* _Work to be completed_
In the listing below, find the line holding "a HELLO, a SNAPSHOT_REQUEST" and the line holding "exists (from_snapshot None). cbn". Write out those two lines and all lines between, exactly, and nothing more.

* _Extracted records_
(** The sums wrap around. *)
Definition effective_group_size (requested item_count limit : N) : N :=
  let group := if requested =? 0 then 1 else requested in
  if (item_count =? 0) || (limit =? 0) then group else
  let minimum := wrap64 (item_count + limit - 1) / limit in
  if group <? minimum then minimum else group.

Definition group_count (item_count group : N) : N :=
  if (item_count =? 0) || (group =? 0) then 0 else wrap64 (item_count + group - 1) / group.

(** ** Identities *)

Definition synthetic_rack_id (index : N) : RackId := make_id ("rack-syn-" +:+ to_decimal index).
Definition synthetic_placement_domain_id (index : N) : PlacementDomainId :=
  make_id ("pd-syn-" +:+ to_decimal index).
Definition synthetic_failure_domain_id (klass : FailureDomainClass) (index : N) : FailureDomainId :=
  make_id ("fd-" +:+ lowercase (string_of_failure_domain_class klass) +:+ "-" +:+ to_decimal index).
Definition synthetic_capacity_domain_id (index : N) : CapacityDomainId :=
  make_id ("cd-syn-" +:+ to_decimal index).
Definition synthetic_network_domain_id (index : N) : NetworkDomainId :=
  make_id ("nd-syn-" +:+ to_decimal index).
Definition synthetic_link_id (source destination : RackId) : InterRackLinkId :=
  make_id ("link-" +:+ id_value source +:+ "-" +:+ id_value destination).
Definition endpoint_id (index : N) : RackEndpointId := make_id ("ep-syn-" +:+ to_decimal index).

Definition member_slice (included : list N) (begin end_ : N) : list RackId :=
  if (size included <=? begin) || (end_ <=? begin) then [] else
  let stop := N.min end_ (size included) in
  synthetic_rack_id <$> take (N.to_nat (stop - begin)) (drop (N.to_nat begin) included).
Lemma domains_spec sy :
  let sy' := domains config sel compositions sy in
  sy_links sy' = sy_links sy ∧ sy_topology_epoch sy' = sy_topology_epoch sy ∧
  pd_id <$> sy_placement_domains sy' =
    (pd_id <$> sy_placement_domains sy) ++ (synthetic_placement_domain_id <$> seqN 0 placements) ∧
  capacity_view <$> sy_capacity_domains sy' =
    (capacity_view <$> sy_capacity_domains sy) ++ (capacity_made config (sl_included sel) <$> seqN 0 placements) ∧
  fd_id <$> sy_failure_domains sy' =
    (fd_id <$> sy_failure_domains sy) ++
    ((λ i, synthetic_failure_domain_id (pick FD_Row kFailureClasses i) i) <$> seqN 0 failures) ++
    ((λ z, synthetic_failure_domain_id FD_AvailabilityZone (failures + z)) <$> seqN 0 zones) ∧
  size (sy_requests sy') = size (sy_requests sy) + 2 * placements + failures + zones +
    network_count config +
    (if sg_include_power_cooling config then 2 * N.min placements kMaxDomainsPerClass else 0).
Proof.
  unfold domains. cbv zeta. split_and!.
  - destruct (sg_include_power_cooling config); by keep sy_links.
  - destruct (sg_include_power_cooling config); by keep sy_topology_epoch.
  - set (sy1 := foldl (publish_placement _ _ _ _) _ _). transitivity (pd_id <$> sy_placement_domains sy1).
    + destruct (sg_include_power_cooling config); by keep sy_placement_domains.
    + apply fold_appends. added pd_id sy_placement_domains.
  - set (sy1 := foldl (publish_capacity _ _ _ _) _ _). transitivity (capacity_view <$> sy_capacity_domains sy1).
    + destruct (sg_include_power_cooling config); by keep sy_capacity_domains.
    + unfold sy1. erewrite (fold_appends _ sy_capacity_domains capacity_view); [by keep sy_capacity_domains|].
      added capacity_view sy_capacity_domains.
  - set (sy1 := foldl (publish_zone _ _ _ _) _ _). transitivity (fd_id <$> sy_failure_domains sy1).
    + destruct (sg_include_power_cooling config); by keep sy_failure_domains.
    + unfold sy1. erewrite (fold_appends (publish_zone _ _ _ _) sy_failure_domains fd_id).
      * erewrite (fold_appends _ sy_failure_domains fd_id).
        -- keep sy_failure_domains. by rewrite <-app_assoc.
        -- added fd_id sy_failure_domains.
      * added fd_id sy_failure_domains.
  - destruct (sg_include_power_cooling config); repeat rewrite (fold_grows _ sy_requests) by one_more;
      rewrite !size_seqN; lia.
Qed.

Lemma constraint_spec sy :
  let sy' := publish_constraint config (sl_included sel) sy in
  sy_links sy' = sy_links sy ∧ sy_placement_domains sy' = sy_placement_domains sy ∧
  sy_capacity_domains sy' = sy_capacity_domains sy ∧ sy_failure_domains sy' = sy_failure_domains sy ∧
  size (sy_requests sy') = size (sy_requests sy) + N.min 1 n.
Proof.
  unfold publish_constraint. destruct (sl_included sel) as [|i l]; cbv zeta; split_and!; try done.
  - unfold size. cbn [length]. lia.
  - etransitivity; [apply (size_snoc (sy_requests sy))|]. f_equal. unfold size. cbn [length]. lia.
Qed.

==

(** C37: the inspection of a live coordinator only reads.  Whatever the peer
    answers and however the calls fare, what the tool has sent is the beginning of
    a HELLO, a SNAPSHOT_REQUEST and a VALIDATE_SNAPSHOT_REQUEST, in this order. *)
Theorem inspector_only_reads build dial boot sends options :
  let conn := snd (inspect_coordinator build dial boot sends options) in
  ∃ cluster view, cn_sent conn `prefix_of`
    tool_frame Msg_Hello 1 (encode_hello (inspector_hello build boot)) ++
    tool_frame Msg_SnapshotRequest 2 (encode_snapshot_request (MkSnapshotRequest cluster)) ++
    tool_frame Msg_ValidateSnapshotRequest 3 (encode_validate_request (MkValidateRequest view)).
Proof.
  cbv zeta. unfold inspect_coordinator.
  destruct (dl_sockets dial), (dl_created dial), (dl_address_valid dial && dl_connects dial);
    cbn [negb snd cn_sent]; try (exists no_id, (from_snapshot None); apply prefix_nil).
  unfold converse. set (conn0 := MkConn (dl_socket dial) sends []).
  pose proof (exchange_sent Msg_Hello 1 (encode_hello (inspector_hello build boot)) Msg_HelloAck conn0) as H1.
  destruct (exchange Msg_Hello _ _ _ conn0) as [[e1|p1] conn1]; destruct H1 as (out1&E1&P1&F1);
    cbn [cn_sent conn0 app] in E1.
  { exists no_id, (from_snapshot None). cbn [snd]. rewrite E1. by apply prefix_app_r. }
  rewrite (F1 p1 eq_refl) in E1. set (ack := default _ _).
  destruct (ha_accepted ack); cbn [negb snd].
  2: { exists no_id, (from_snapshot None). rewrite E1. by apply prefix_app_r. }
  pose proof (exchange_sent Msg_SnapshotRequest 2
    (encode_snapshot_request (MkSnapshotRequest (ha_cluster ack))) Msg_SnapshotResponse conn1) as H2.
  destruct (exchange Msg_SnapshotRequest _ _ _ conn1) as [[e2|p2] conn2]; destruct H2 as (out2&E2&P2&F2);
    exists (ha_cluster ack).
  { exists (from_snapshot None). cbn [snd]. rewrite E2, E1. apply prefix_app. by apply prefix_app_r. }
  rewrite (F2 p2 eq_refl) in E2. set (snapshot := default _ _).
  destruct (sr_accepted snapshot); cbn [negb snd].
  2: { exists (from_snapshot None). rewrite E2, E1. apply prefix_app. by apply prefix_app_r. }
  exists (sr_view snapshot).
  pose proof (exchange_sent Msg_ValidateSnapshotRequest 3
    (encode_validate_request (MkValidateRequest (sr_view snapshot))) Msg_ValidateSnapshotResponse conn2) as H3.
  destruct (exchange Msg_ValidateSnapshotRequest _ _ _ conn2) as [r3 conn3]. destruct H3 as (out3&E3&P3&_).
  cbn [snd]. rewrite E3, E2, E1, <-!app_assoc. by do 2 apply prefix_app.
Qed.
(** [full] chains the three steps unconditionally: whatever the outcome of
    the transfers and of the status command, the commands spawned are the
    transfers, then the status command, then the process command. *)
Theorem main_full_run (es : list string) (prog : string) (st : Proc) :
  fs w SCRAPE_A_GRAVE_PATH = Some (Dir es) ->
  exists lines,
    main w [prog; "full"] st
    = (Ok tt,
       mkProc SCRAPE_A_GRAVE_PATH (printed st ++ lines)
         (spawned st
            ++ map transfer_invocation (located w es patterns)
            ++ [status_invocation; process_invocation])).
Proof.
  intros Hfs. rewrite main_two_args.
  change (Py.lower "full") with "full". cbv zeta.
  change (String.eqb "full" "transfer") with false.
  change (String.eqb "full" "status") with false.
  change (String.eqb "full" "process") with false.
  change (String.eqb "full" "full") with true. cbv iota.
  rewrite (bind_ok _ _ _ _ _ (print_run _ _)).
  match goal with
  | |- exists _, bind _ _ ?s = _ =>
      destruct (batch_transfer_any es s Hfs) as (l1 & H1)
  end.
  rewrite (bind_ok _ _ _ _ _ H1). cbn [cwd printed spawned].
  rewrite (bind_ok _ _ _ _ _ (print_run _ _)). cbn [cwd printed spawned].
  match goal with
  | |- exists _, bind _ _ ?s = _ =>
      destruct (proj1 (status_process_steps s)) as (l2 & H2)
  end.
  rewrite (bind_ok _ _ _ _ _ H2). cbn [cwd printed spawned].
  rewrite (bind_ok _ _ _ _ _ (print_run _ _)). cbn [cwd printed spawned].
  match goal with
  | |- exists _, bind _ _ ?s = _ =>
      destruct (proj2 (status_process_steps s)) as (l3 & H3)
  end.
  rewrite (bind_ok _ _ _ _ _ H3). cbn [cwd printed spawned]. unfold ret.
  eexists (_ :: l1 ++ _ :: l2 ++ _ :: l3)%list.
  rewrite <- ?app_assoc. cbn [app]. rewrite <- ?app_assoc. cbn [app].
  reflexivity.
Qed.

* _Response_
    a HELLO, a SNAPSHOT_REQUEST and a VALIDATE_SNAPSHOT_REQUEST, in this order. *)
Theorem inspector_only_reads build dial boot sends options :
  let conn := snd (inspect_coordinator build dial boot sends options) in
  ∃ cluster view, cn_sent conn `prefix_of`
    tool_frame Msg_Hello 1 (encode_hello (inspector_hello build boot)) ++
    tool_frame Msg_SnapshotRequest 2 (encode_snapshot_request (MkSnapshotRequest cluster)) ++
    tool_frame Msg_ValidateSnapshotRequest 3 (encode_validate_request (MkValidateRequest view)).
Proof.
  cbv zeta. unfold inspect_coordinator.
  destruct (dl_sockets dial), (dl_created dial), (dl_address_valid dial && dl_connects dial);
    cbn [negb snd cn_sent]; try (exists no_id, (from_snapshot None); apply prefix_nil).
  unfold converse. set (conn0 := MkConn (dl_socket dial) sends []).
  pose proof (exchange_sent Msg_Hello 1 (encode_hello (inspector_hello build boot)) Msg_HelloAck conn0) as H1.
  destruct (exchange Msg_Hello _ _ _ conn0) as [[e1|p1] conn1]; destruct H1 as (out1&E1&P1&F1);
    cbn [cn_sent conn0 app] in E1.
  { exists no_id, (from_snapshot None). cbn [snd]. rewrite E1. by apply prefix_app_r. }
  rewrite (F1 p1 eq_refl) in E1. set (ack := default _ _).
  destruct (ha_accepted ack); cbn [negb snd].
  2: { exists no_id, (from_snapshot None). rewrite E1. by apply prefix_app_r. }
  pose proof (exchange_sent Msg_SnapshotRequest 2
    (encode_snapshot_request (MkSnapshotRequest (ha_cluster ack))) Msg_SnapshotResponse conn1) as H2.
  destruct (exchange Msg_SnapshotRequest _ _ _ conn1) as [[e2|p2] conn2]; destruct H2 as (out2&E2&P2&F2);
    exists (ha_cluster ack).
  { exists (from_snapshot None). cbn [snd]. rewrite E2, E1. apply prefix_app. by apply prefix_app_r. }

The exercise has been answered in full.